GROSSETO – “Abbiamo ricevuto diverse segnalazioni – spiega Nicola Draoli, presidente dell’Ordine degli infermieri di Grosseto – di colleghi preoccupati e disorientati. Ormai viviamo con l’incertezza di non sapere cosa accadrà domani. Gli infermieri sono stanchi, lavorano senza linee di indirizzo che durino più di una settimana e con una comunicazione interna frammentata e non condivisa tanto che le riorganizzazioni, spesso, si apprendono prima dai media. Se le cose continuano però a funzionare è perché la categoria è compatta e coscienziosa e questo dopo un periodo di grande difficoltà in cui i turni di lavoro vengono ancora modificati in continuazione. Fin qua la categoria si è spesa senza sosta, nonostante le ore in più, la rinuncia alle ferie e i continui spostamenti in contesti di lavoro diversi”.
Una situazione che è ancora in essere e che è collegata, spesso, alla chiusura rapida di servizi, che spesso a distanza di poco tempo risultano essere invece ancora necessari e per i quali si deve lavorare, rapidamente, per la riapertura che diventa così faticosa: come sta accadendo in questi giorni per il reparto covid del Misericordia.
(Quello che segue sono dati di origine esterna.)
(** X15. The timestamp coercion reads a trailing [Z] as the offset
    [+00:00]: an item whose timestamp ends in [Z] and the same item with
    [+00:00] in its place are coerced to the same item. A successful
    coercion changes no other field, leaves no string in the timestamp
    field, and leaves an item that a second coercion does not change. *)
Theorem coerce_date_reads_z_as_utc (field : string) (it : item) :
  (forall s,
     coerce_date field (<[field := VStr (s ++ "Z")]> it)
     = coerce_date field (<[field := VStr (s ++ "+00:00")]> it))
  /\ (forall it',
        coerce_date field it = Ok it' ->
        (forall k, k <> field -> it' !! k = it !! k)
        /\ (forall s, it' !! field <> Some (VStr s))
        /\ coerce_date field it' = Ok it').
Proof.
  split.
  - intros s. unfold coerce_date. rewrite !lookup_insert_eq.
    rewrite !str_replace_char_app.
    change (str_replace_char "Z" "+00:00" "Z") with "+00:00".
    change (str_replace_char "Z" "+00:00" "+00:00") with "+00:00".
    destruct (fromisoformat _) as [d | e]; [|reflexivity].
    simpl. now rewrite !insert_insert_eq.
  - intros it' Hrun. split; [|split; [|now apply (coerce_date_idem field it it')]].
    + intros k Hk. unfold coerce_date in Hrun.
      destruct (it !! field) as [v|]; [|now injection Hrun as <-].
      destruct v; try (now injection Hrun as <-).
      destruct (fromisoformat _) as [d | e]; [|discriminate].
      simpl in Hrun. injection Hrun as <-. now rewrite lookup_insert_ne by congruence.
    + intros s Hs. unfold coerce_date in Hrun.
      destruct (it !! field) as [v|] eqn:Hv; [|injection Hrun as <-; congruence].
      destruct v; try (injection Hrun as <-; congruence).
      destruct (fromisoformat _) as [d | e]; [|discriminate].
      simpl in Hrun. injection Hrun as <-. rewrite lookup_insert_eq in Hs. discriminate.
Qed.

End coercion.
(** A loop that ignores its items depends on their number only. *)
Lemma for_each_const {A B : Type} (body : M unit) (l : list A) (l' : list B)
    (w : World) :
  length l = length l' ->
  for_each (fun _ => body) l w = for_each (fun _ => body) l' w.
Proof.
  revert l' w. induction l as [|a l IH]; intros [|b l'] w Hlen;
    try discriminate; [reflexivity|].
  cbn [for_each]. unfold bind. destruct (body w) as [[e|[]] w1];
    [reflexivity|].
  apply IH. now injection Hlen.
Qed.

(** An iteration leaves the files alone and never unsets the canvas
    attribute. *)
Lemma render_step_keeps_files (t : thing V) (args : list V) (w : World) :
  let w' := snd (render_step t args w) in
  disk w' = disk w /\ (canvas (self w) <> Unset -> canvas (self w') <> Unset).
Proof.
  destruct w as [[ac dn sz ls gt mg td db rd ps pos cv] d].
  destruct cv as [| |c]; [cbn; auto|cbn; auto|].
  run_method. cbn -[topLeft].
  destruct (topLeft _ _ _) as [e|xy]; [cbn; split; [reflexivity|discriminate]|].
  destruct db, t as [f|name|]; cbn -[topLeft];
    try (destruct (f _ _ _ _) as [ops [e|]]; cbn -[topLeft]);
    try (destruct (Z.eqb _ _); cbn); split; (reflexivity || discriminate).
Qed.

Lemma render_iterator_step_keeps_files (t : thing V) (chunk : V)
    (w : World) :
  disk (snd (render_iterator_step t chunk w)) = disk w.
Proof.
  destruct t as [f|name|];
    [exact (proj1 (render_step_keeps_files (Callable f) [chunk] w))| |];
    destruct w as [[ac dn sz ls gt mg td db rd ps pos cv] d];
    (destruct cv as [| |c]; [reflexivity|reflexivity|]);
    run_method; cbn -[topLeft];
    (destruct (topLeft _ _ _) as [e|xy]; [reflexivity|]);
    destruct db; reflexivity.
Qed.

Lemma getattr_canvas_set (w : World) :
  canvas (self w) <> Unset -> getattr_canvas w = (inr (canvas (self w)), w).
Proof.
  unfold getattr_canvas. destruct (canvas (self w)); [contradiction| |];
    reflexivity.
Qed.

Lemma range_nonpositive (k : Z) : k <= 0 -> range k = [].
Proof.
  intros Hk. unfold range. now replace (Z.to_nat k) with 0%nat by lia.
Qed.

(** X5.  Drawing [m] units and then [n] units with the same content
    and arguments is drawing [m + n] units: the two calls and the one
    call return or raise alike and leave the same renderer, canvas and
    files, whatever the content does. *)
Theorem render_counts_add (t : thing V) (m n : Z) (args : list V)
    (w : World) :
  0 <= m -> 0 <= n ->
  (render t (Int m) args >> render t (Int n) args) w
  = render t (Int (m + n)) args w.
Proof.
  intros Hm Hn. unfold render.
  destruct (negb (callable t || is_str t)); [reflexivity|].
  set (body := render_step t args).
  destruct (canvas (self w)) as [| |c] eqn:Ec.
  { unfold bind, getattr_canvas. rewrite Ec. reflexivity. }
  all: assert (Hset : canvas (self w) <> Unset) by (rewrite Ec; discriminate).
  all: pose proof (for_each_keeps
                     (fun w0 => canvas (self w0) <> Unset)
                     (fun _ : Z => body)
                     (fun _ w0 H0 =>
                        proj2 (render_step_keeps_files t args w0) H0)
                     (range m) w Hset) as Hkept.
  all: unfold bind; rewrite (getattr_canvas_set w Hset).
  all: rewrite (for_each_const body (range (m + n)) (range m ++ range n))
         by (unfold range;
             rewrite length_app, !length_map, !length_seq; lia).
  all: rewrite for_each_app; unfold bind.
  all: destruct (for_each (fun _ : Z => body) (range m) w) as [[e|[]] w1];
         [reflexivity|].
  all: cbn [snd] in Hkept; rewrite (getattr_canvas_set w1 Hkept).
  all: reflexivity.
Qed.
Lemma stable_Promise_all promises : stable R (Promise_all promises).
Proof.
  induction promises as [|[[]| |] rest IH]; simpl;
    [apply stable_ret|exact IH|apply stable_throw|apply stable_out_of_fuel].
Qed.

Lemma stable_for_of {A} (l : list A) (body : A → M unit) :
  (∀ x, stable R (body x)) → stable R (for_of l body).
Proof.
  intros Hb. induction l as [|x l IH]; simpl; [apply stable_ret|].
  apply stable_bind; [apply Hb|]. intros _. exact IH.
Qed.

Lemma stable_Ok {A} (m : M A) s a s' : stable R m → m s = (Ok a, s') → R s s'.
Proof. intros Hm Hs. specialize (Hm s). by rewrite Hs in Hm. Qed.

End Stable.

Lemma extends_alter_info f r s :
  (∀ i, info_grows i (f i)) → extends s (alter_info f r s).
Proof.
  intros Hf. split_and!; [done..|]. intros r' i Hi. rewrite info_at_alter, Hi.
  destruct (decide (r = r')); simpl; [exists (f i)|exists i]; by split.
Qed.

Lemma info_grows_touched_add x i : info_grows i (touched_add x i).
Proof.
  split_and!; [done..|]. simpl. intros y Hy. apply elem_of_set_add. by right.
Qed.

Lemma info_grows_set_fragments fs i : info_grows i (set_fragments fs i).
Proof. by split_and!. Qed.

Lemma info_grows_set_joints_start j i : info_grows i (set_joints_start j i).
Proof. by split_and!. Qed.

Lemma info_grows_set_joints_stop j i : info_grows i (set_joints_stop j i).
Proof. by split_and!. Qed.

Lemma extends_set_db g s : extends s (set_db g s).
Proof. split_and!; [done..|]. intros r i ?. by exists i. Qed.

Lemma stable_addItem it : stable extends (addItem it).
Proof. intros s. apply extends_set_db. Qed.

Lemma stable_removeItem n : stable extends (removeItem n).
Proof. intros s. apply extends_set_db. Qed.

Lemma stable_addFragments instance pl result :
  stable extends (addFragments instance pl result).
Proof.
  induction result as [|tr rest IH]; simpl; [apply stable_ret; apply _|].
  apply stable_bind; [apply _|apply stable_addItem|]. intros p.
  apply stable_bind; [apply _|exact IH|]. intros views. apply stable_ret; apply _.
Qed.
“L’inserimento di risorse umane si è arenato rispetto all’emergenza – continua Draoli – dando vita a un’euforia precoce rispetto alla fine della pandemia, invece non solo la notizia del nuovo ricovero covid (ma pensiamo anche al sospetto covid positivo della psichiatria inserito in un percorso che era già chiuso) ma, stando alle notizie che ci arrivano dal territorio, a un incremento nel sistema di tracciamento, diagnostica e isolamento, come tamponi, sierologici e contact tracing. Abbiamo goduto solo di una breve pausa illusoria ma siamo pronti a sottoscrivere che, se dal punto di vista clinico forse non ci saranno particolari tsunami, dal punto di vista di impegno assistenziale e organizzativo questo arriverà anche prima del previsto e probabilmente è già così in alcuni contesti”.
Al personale infermieristico viene chiesto di tracciare gli operatori di tutte le strutture diurne e residenziali ogni 15 giorni, di aumentare orari e tempi per recuperare i servizi al cittadino che si sono interrotti nel periodo del lockdown, pensiamo ai prelievi e agli ambulatori, stanno aumentando gli interventi domiciliari perché i centri diurni o alcuni ambulatori sono chiusi e ogni nuovo punto di accesso che viene riaperto ha bisogno di check point e sistemi di triage. Prima ancora di chiudere una fase di questa emergenza c’era già chi faceva i conti su eventuali operatori assunti in più come se prima avessimo uno standard adeguato “e, per una volta – ricorda Draoli – grazie ad appelli bipartisan della classe politica, è stata sventata la cessazione dell’assunzione degli interinali”.
“Come Ordine chiediamo – prosegue Draoli – che quella che stiamo vivendo non venga più considerata una situazione di emergenza, ma sia riconosciuta come stabile e in grado di cambiare in un istante facendo diventare, improvvisamente, le risorse a disposizione da adeguate a inadeguate, e senza permettere agli infermieri di avere un tempo di recupero psicofisico congruo. Per questo, chiediamo che i livelli dirigenziali siano più ancorati alla realtà, orientando il loro sguardo dentro l’operatività e meno su tabelle di rendicontazione”.
“Il nostro è un appello sincero. La stanchezza e l’incertezza ha raggiunto livelli preoccupanti e non va smitizzata né demolita. E’ necessario continuare ad investire sulle risorse e farlo con una parola di conforto e non di dubbio. Dobbiamo trovarci pronti ad un domani in cui i contagi potranno aumentare di nuovo– conclude Draoli – e, da quello che rileviamo, sta arrivando anche prima del previsto”.